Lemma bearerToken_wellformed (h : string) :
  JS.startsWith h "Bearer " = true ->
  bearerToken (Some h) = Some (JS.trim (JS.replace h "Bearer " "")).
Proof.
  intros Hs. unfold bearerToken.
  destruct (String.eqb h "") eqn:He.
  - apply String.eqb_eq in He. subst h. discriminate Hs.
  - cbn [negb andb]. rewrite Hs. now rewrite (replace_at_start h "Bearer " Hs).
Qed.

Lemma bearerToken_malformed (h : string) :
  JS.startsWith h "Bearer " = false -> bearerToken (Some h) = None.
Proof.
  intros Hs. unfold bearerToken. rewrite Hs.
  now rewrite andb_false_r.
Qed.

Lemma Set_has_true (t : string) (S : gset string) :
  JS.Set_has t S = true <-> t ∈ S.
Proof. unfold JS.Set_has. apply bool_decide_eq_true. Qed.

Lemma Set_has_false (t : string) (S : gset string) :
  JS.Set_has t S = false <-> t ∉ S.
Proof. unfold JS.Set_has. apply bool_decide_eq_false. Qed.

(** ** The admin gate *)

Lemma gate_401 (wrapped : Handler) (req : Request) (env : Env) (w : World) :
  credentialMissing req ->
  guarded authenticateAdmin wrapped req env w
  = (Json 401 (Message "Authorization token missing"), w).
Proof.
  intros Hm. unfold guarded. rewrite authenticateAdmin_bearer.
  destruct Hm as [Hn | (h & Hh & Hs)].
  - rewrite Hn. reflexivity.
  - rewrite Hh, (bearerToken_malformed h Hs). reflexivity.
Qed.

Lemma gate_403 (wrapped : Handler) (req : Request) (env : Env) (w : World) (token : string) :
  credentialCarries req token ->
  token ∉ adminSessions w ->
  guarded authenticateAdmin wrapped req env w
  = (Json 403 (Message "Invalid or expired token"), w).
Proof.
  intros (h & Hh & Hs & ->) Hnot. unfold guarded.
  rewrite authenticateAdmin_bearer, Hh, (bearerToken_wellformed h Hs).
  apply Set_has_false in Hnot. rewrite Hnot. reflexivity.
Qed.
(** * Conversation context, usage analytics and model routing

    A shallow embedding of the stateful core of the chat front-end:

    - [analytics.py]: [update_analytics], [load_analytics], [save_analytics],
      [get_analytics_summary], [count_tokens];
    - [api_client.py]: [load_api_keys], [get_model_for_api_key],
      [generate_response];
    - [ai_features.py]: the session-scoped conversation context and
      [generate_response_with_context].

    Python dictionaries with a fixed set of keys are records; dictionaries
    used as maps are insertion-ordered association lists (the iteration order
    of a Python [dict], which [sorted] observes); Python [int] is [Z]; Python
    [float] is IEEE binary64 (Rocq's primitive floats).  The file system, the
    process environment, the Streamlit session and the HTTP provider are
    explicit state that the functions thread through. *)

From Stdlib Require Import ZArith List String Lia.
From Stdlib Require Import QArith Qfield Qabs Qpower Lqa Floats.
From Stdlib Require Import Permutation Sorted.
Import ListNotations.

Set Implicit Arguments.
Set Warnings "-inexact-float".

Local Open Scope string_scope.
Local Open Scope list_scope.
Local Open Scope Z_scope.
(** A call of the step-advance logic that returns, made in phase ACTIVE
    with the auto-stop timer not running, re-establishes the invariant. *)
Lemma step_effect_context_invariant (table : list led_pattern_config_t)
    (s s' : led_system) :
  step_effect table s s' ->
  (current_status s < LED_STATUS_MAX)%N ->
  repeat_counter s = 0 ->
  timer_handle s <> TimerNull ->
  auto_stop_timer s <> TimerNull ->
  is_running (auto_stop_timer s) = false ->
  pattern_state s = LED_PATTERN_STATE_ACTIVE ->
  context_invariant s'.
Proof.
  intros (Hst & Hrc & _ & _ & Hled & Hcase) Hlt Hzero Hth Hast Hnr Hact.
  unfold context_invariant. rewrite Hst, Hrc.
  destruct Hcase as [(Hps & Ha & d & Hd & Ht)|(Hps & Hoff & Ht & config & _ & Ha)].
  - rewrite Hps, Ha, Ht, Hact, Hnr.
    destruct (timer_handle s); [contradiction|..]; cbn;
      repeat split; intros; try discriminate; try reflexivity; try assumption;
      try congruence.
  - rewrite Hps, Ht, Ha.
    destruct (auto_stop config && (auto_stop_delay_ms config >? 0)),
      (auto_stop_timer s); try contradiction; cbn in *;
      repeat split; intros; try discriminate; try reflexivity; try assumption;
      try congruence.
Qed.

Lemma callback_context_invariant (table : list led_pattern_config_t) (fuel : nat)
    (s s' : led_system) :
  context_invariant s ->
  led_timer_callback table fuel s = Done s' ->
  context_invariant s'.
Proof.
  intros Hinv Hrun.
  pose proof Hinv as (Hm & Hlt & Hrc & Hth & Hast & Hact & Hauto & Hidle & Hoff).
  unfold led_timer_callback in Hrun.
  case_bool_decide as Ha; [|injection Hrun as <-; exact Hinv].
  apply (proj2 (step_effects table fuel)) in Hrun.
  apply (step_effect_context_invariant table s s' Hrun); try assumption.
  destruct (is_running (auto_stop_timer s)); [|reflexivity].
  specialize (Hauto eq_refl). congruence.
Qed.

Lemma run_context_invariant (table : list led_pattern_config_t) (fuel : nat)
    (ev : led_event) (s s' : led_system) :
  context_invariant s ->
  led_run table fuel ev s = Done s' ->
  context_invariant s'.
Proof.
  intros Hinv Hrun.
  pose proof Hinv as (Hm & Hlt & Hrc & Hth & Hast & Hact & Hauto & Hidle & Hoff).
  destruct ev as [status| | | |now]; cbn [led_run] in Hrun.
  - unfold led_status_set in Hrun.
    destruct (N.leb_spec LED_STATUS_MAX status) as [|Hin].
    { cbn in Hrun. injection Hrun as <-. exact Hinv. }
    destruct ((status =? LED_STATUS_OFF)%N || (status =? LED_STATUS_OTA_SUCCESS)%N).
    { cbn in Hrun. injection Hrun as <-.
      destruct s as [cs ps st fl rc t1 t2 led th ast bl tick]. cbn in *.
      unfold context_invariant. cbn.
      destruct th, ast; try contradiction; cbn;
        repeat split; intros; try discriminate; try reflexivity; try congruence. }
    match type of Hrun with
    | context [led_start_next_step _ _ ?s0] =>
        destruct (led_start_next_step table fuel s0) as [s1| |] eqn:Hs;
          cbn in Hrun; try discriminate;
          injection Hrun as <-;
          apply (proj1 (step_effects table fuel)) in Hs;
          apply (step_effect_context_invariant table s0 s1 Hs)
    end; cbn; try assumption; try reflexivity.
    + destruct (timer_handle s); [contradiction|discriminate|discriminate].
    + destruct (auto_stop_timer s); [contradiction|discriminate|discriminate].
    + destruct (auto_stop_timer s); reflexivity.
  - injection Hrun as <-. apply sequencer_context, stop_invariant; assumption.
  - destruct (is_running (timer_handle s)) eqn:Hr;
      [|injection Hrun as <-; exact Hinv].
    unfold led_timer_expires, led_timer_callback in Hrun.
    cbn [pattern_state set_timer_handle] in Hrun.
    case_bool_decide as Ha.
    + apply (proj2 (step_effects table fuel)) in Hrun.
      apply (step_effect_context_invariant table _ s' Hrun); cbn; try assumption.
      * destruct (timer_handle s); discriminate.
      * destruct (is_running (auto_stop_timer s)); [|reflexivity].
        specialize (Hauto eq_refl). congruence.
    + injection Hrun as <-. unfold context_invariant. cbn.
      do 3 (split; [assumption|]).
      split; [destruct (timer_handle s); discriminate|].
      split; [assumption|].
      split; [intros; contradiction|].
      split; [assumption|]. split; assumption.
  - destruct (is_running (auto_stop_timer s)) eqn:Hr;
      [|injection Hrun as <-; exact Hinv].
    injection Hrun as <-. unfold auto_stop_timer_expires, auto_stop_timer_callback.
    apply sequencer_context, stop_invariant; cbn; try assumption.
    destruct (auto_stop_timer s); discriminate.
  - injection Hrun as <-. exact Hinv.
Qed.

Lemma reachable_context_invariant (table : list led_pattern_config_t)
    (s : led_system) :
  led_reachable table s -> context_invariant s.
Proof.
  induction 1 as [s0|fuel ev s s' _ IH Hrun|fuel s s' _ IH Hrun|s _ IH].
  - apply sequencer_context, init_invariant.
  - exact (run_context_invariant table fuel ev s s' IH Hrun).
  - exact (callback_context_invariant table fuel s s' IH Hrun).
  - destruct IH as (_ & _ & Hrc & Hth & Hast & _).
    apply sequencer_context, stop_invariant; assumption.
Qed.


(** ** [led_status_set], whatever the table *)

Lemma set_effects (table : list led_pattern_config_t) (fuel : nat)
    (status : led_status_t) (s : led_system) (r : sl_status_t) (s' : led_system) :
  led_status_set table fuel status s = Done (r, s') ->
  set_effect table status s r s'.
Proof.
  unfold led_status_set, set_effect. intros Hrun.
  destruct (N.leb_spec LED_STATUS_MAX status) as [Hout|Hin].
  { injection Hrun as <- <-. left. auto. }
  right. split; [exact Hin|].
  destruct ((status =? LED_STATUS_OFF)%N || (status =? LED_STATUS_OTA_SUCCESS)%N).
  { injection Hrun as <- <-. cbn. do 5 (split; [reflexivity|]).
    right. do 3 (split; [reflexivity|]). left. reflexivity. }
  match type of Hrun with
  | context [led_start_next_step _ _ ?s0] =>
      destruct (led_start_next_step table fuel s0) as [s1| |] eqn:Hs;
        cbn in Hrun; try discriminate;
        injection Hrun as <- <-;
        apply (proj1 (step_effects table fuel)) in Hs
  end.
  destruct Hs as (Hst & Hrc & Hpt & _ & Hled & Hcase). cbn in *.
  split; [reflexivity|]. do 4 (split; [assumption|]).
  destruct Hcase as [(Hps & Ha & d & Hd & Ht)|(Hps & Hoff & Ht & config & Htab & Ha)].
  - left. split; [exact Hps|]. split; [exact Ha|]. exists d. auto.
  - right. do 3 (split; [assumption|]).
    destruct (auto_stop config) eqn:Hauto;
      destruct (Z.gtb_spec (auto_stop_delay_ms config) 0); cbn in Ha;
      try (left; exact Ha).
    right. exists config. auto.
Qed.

_ _ _ _ _ _ _

### What the task asks
Lines, not occurrences, are what count: report how many lines of the records above include the word "Hnot", and nothing else.

### Written reply
2